··· SOURCE MATERIAL
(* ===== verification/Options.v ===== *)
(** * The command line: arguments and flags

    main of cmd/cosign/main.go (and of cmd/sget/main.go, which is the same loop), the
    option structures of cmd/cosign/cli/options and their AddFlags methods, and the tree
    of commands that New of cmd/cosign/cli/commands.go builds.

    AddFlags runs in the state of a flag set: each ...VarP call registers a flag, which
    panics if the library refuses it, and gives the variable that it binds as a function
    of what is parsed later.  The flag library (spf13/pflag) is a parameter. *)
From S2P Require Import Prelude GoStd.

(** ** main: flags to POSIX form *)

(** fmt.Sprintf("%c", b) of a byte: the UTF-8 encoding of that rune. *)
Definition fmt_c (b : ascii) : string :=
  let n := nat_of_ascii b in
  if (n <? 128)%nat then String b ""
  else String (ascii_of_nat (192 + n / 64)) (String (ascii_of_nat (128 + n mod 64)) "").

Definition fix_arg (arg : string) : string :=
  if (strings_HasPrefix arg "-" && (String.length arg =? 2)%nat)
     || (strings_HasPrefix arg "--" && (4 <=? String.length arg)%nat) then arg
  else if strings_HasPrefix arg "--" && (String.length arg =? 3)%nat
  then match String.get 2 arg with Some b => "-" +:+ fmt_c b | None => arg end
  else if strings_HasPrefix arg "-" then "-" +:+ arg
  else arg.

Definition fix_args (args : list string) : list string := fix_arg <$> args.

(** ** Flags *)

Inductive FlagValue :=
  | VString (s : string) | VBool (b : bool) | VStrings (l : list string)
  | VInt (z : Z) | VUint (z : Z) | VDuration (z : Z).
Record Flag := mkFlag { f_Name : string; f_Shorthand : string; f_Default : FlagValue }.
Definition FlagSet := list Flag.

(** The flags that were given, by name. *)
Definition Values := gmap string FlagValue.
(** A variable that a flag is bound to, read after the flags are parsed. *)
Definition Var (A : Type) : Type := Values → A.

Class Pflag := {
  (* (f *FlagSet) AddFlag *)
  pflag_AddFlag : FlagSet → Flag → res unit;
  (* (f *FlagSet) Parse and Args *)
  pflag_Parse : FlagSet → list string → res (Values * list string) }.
······
**WORK TASK:** The lines above that hold "Definition" are the result; show every one of them.

**REPLY TO THE EXERCISE:**
Definition fmt_c (b : ascii) : string :=
Definition fix_arg (arg : string) : string :=
Definition fix_args (args : list string) : list string := fix_arg <$> args.
Definition FlagSet := list Flag.
Definition Values := gmap string FlagValue.
Definition Var (A : Type) : Type := Values → A.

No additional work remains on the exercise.